*** Dataset content

(* ===== verification/CoordPersist.v ===== *)
(** * Coordinator: snapshot, compaction and replay

    The persistence part of [src/coordinator_core.cpp]: the durable projection
    of the state, how a snapshot of it is applied to a fresh coordinator, and
    how each kind of durable record is replayed. *)
From S2P Require Import Prelude Errors Containers Identity Hash Bandwidth Time Authority Wire Policy Capacity Reservation Outcome SegTree Index Durable CodecBase Codec Store Coordinator CoordRecords.

(** ** [snapshot_state_locked] *)
Definition snapshot_capacity (e : CapacityEntry) : SnapshotCapacityEntry :=
  mkSnapshotCapacityEntry (ce_capacity e) (ce_snapshot e) (ce_ingested_at e) (ce_withdrawn e)
    (ce_withdrawn_at e) (ce_prior_generations e).
Definition snapshot_path (e : PathEntry) : SnapshotPathEntry :=
  mkSnapshotPathEntry (pt_path e) (pt_snapshot e) (pt_ingested_at e) (pt_retired e)
    (pt_prior_generations e).
Definition snapshot_policy (e : PolicyEntry) : SnapshotPolicyEntry :=
  mkSnapshotPolicyEntry (pe_record e) (pe_ingested_at e) (pe_prior_generations e).

(** The claimant mutations of a snapshot carry no instant, and of the fences only
    those under a boot identity are written. *)
Definition snapshot_state_locked (c : Coordinator) : SnapshotState :=
  mkSnapshotState (ci_epoch (incarnation (env c))) (ci_boot (incarnation (env c)))
    (last_sequence_ (store (env c)))
    (map snapshot_capacity (om_values (ledger (tables c))))
    (map snapshot_path (om_values (paths (tables c))))
    (map snapshot_policy (om_values (policies (tables c))))
    (om_values (records (book c)))
    (om_values (series_records (book c)))
    (edges (book c))
    (om_values (attempts (sessions c)))
    (om_values (fenced_boots (sessions c)))
    (map (fun p => mkClaimantMutation p.1 p.2 (mkTs 0)) (claimants (sessions c)))
    (map mutation (om_values (overcommit (sessions c))))
    (om_values (retired (book c))).

(** ** Compaction *)
Definition write_snapshot_locked (payload : bytes) : co unit := fun c =>
  let e := env c in
  let '(how, later) := next_io snap_ok (io_snapshot (io e)) in
  let '(written, st, d) := write_snapshot (store e) (disk e) how payload in
  (let? _ := written in Ok tt,
   set_env (set_store st d (mkIo (io_append (io e)) later (io_rotate (io e)))) c).

Definition rotate_journal_locked : co unit := fun c =>
  let e := env c in
  let '(how, later) := next_io rotate_ok (io_rotate (io e)) in
  let '(rotated, st, d) := rotate_journal (store e) (disk e) how in
  (rotated, set_env (set_store st d (mkIo (io_append (io e)) (io_snapshot (io e)) later)) c).

Definition compact_locked : co unit :=
  let* payload := gets (fun c => encode_SnapshotState (snapshot_state_locked c)) in
  write_snapshot_locked payload ;;
  rotate_journal_locked ;;
  modify (set_env (fun e =>
    set_stats (set_snapshot_stat (value (snapshot_sequence_ (store e)))) e)).

(** [if (store->should_compact()) compact_locked()]. *)
Definition compact_if_due : co unit :=
  let* due := gets (fun c => should_compact (store (env c))) in
  when due compact_locked.

(** ** Shared by replay and snapshot application *)
Definition apply_fence (fence : FenceMutation) (s : Sessions) : Sessions :=
  let s :=
    if claimant_wide fence && negb (is_nil (fm_claimant fence))
    then set_fenced_claimants (om_set (fenced_claimants s) (fm_claimant fence) fence) s else s in
  if negb (is_nil (fm_boot fence))
  then set_fenced_boots (om_set (fenced_boots s) (fm_boot fence) fence) s else s.

Definition apply_claimant (m : ClaimantMutation) (s : Sessions) : Sessions :=
  match om_find (claimants s) (cm_claimant m) with
  | Some known =>
      if value (cm_generation m) >? value known
      then set_claimants (om_set (claimants s) (cm_claimant m) (cm_generation m)) s else s
  | None => set_claimants (om_set (claimants s) (cm_claimant m) (cm_generation m)) s
  end.

Definition apply_overcommit (m : OvercommitMutation) (s : Sessions) : Sessions :=
  set_overcommit (om_set (overcommit s) (om_resource m) (mkOvercommitState m (resolved m))) s.

(** A series generation and, when it is later, the current one. *)
Definition apply_series (s : ReservationSeries) (b : Book) : Book :=
  let b := set_series (om_set (series_records b) (rs_id s, rs_generation s) s) b in
  match om_find (current_series b) (rs_id s) with
  | Some known =>
      if value (rs_generation s) >? value known
      then set_current_series (om_set (current_series b) (rs_id s) (rs_generation s)) b else b
  | None => set_current_series (om_set (current_series b) (rs_id s) (rs_generation s)) b
  end.

(** ** [apply_snapshot_locked] *)

(** The latest ingestion instant so far and the tables. *)
Definition apply_capacity_entry (acc : Timestamp * Tables) (item : SnapshotCapacityEntry) :
    Timestamp * Tables :=
  let '(best, t) := acc in
  let t := set_ledger (CapacityLedger_inject (ledger t)
    (mkCapacityEntry (sce_capacity item) (sce_snapshot item) (sce_ingested_at item)
       (sce_withdrawn item) (sce_withdrawn_at item) (sce_prior_generations item))) t in
  if negb (ts_lt (sce_ingested_at item) best)
  then (sce_ingested_at item, set_last_capacity (sce_snapshot item) (mkCounter 0) t)
  else (best, t).

Definition apply_path_entry (t : Tables) (item : SnapshotPathEntry) : Tables :=
  set_last_path (spe_snapshot item) (last_path_generation t)
    (set_paths (PathAuthorityTable_inject (paths t)
       (mkPathEntry (spe_path item) (spe_snapshot item) (spe_ingested_at item) (spe_retired item)
          (spe_prior_generations item))) t).

Definition apply_policy_entry (t : Tables) (item : SnapshotPolicyEntry) : Tables :=
  set_policies (PolicyRegistry_inject (policies t)
    (mkPolicyEntry (spo_record item) (spo_prior_generations item) (spo_ingested_at item))) t.

Definition apply_snapshot_tables (state : SnapshotState) (t : Tables) : Tables :=
  let t := set_policies [] (set_paths [] (set_ledger [] t)) in
  let '(_, t) := fold_left apply_capacity_entry (ss_capacity state) (mkTs 0, t) in
  let t := fold_left apply_path_entry (ss_paths state) t in
  fold_left apply_policy_entry (ss_policies state) t.

(** Register a record and schedule it. *)
Definition enter_record (b : Book) (r : ReservationRecord) : Book :=
  sync_queues r (register_record r b).

Definition archive_record (b : Book) (r : ReservationRecord) : Book :=
  register_record r (set_retired (om_set (retired b) (rr_id r) r) b).

Definition apply_snapshot_book (state : SnapshotState) (b : Book) : Book :=
  let b := fold_left enter_record (ss_reservations state) b in
  let b := fold_left (fun b s => apply_series s b) (ss_series state) b in
  let b := set_edges (ss_edges state) b in
  fold_left archive_record (ss_retired state) b.

Definition apply_snapshot_sessions (bound : Z) (state : SnapshotState) (s : Sessions) : Sessions :=
  let s := fold_left (fun s a => remember_attempt bound a s) (ss_attempts state) s in
  let s := fold_left (fun s f => apply_fence f s) (ss_fences state) s in
  let s := fold_left (fun s m => apply_claimant m s) (ss_claimants state) s in
  fold_left (fun s m => apply_overcommit m s) (ss_overcommits state) s.

Definition set_epoch (epoch : FabricEpoch) (c : Coordinator) : Coordinator :=
  set_env (fun e =>
    set_incarnation (mkCoordinatorIncarnation (ci_boot (incarnation e)) epoch
                       (ci_sequence (incarnation e)) (ci_store (incarnation e))) e) c.

Definition apply_snapshot_locked (state : SnapshotState) (c : Coordinator) : Coordinator :=
  let c := set_tables (apply_snapshot_tables state) c in
  let c := set_epoch (ss_epoch state) c in
  let c := set_book (apply_snapshot_book state) c in
  set_sessions (apply_snapshot_sessions (max_attempts (config (env c))) state) c.

(** ** [apply_replay_locked] *)
Definition on_ledger (f : CapacityLedger -> Result CapacityLedger) : co unit := fun c =>
  match f (ledger (tables c)) with
  | Ok l => (Ok tt, set_tables (set_ledger l) c)
  | Err e => (Err e, c)
  end.

Definition drop_changed {A B} (r : Result (A * B)) : Result B := let? (_, b) := r in Ok b.

Definition replay_capacity (m : CapacityMutation) : co unit :=
  let snapshot := cpm_snapshot m in
  for_each (cs_resources snapshot) (fun capacity =>
    on_ledger (fun l =>
      drop_changed (CapacityLedger_apply l capacity (cs_id snapshot) (cs_ingested_at snapshot)))) ;;
  for_each (withdrawals m) (fun name =>
    on_ledger (fun l =>
      match CapacityLedger_withdraw l name (cs_ingested_at snapshot) with
      | Err e => if beq e kNotFound then Ok l else Err e
      | Ok l => Ok l
      end)) ;;
  modify (set_tables (set_last_capacity (cs_id snapshot) (cs_generation snapshot))).

Definition replay_paths (snapshot : PathAuthoritySnapshot) : co unit :=
  for_each (ps_paths snapshot) (fun p => fun c =>
    match drop_changed
            (PathAuthorityTable_apply (paths (tables c)) p (ps_id snapshot) (ps_ingested_at snapshot)) with
    | Ok t => (Ok tt, set_tables (set_paths t) c)
    | Err e => (Err e, c)
    end) ;;
  modify (set_tables (set_last_path (ps_id snapshot) (ps_generation snapshot))).

Definition replay_policy (record : PolicyRecord) : co unit := fun c =>
  match drop_changed (PolicyRegistry_apply (policies (tables c)) record) with
  | Ok t => (Ok tt, set_tables (set_policies t) c)
  | Err e => (Err e, c)
  end.

(** A state change of the record a mutation names, which must exist. *)
Definition replay_state (id : Identity128) (generation : ReservationGeneration)
    (recall_at : Timestamp) (state : ReservationState) (at_ : Timestamp) (why : bytes)
    (provenance : ReservationRecord -> Provenance) : co unit :=
  let* found := gets (fun c => find_record_locked c id generation) in
  match found with
  | None => fail kCorrupt
  | Some target =>
      let target := if ns recall_at >? 0 then with_recall target recall_at else target in
      let* target := set_state_locked target state at_ why (provenance target) in
      sync_queues_locked target
  end.

Definition replay_attempt (a : option AttemptMutation) : co unit :=
  match a with Some a => remember_attempt_locked a | None => ret tt end.

Definition replay_reservation (m : ReservationMutation) : co unit :=
  let record := rm_record m in
  when (supersede_record m)
    (replay_state (rr_predecessor record) (rr_predecessor_generation record) (mkTs 0) kSuperseded
       (committed_at record) (str "superseded by a later generation") rr_last_provenance) ;;
  modify (set_book (fun b =>
    let b := match rm_edge m with Some edge => set_edges (edges b ++ [edge]) b | None => b end in
    let b := fold_left enter_record (record :: rm_members m) b in
    match rm_series m with Some s => apply_series s b | None => b end)) ;;
  for_each (companions m) (fun s =>
    replay_state (sm_id s) (sm_generation s) (mkTs 0) (to_state s) (sm_at s) (sm_reason s)
      (fun _ => sm_provenance s)) ;;
  replay_attempt (rm_attempt m).

Definition replay_applicability (m : ApplicabilityMutation) : co unit :=
  let* found := gets (fun c => find_record_locked c (apm_id m) (apm_generation m)) in
  match found with
  | None => fail kCorrupt
  | Some target =>
      modify (set_book (put_record
        (with_applicability target (apm_applicability m) (apm_reason m) (apm_at m))))
  end.

(** Move a terminal record to the archive. *)
Definition retire_key (archive : ReservationRecord -> ReservationRecord) (b : Book)
    (key : ReservationKey) : Book :=
  match om_find (records b) key with
  | None => b
  | Some r =>
      let b := set_retired (om_set (retired b) key.1 (archive r)) b in
      let b := set_records (om_erase (records b) key) b in
      set_counts (live_count b) (pred_count (history_count b)) b
  end.

Definition apply_replay_locked (record : DurableRecord) : co unit :=
  match record with
  | DFabricBoot m => fun c =>
      (Ok tt, if value (em_epoch m) >? value (ci_epoch (incarnation (env c)))
              then set_epoch (em_epoch m) c else c)
  | DCapacitySnapshot m => replay_capacity m
  | DPathSnapshot snapshot => replay_paths snapshot
  | DPolicyRecord r => replay_policy r
  | DReservationCommit m | DReservationAmend m | DReservationSeries m => replay_reservation m
  | DReservationState m =>
      replay_state (sm_id m) (sm_generation m) (sm_recall_effective_at m) (to_state m) (sm_at m)
        (sm_reason m) (fun _ => sm_provenance m) ;;
      replay_attempt (sm_attempt m)
  | DReservationApplicability m => replay_applicability m
  | DAttemptOutcome a => remember_attempt_locked a
  | DFence f => modify (set_sessions (apply_fence f))
  | DClaimantRegistration m => modify (set_sessions (apply_claimant m))
  | DOvercommit m => modify (set_sessions (apply_overcommit m))
  | DRetire m =>
      modify (set_book (fun b =>
        fold_left (retire_key (fun r => r)) (combine (rt_ids m) (rt_generations m)) b))
  end.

******

■ What you should do ■
Return all lines of the data in which the string "target" appears.

■ Your response ■
  | Some target =>
      let target := if ns recall_at >? 0 then with_recall target recall_at else target in
      let* target := set_state_locked target state at_ why (provenance target) in
      sync_queues_locked target
  | Some target =>
        (with_applicability target (apm_applicability m) (apm_reason m) (apm_at m))))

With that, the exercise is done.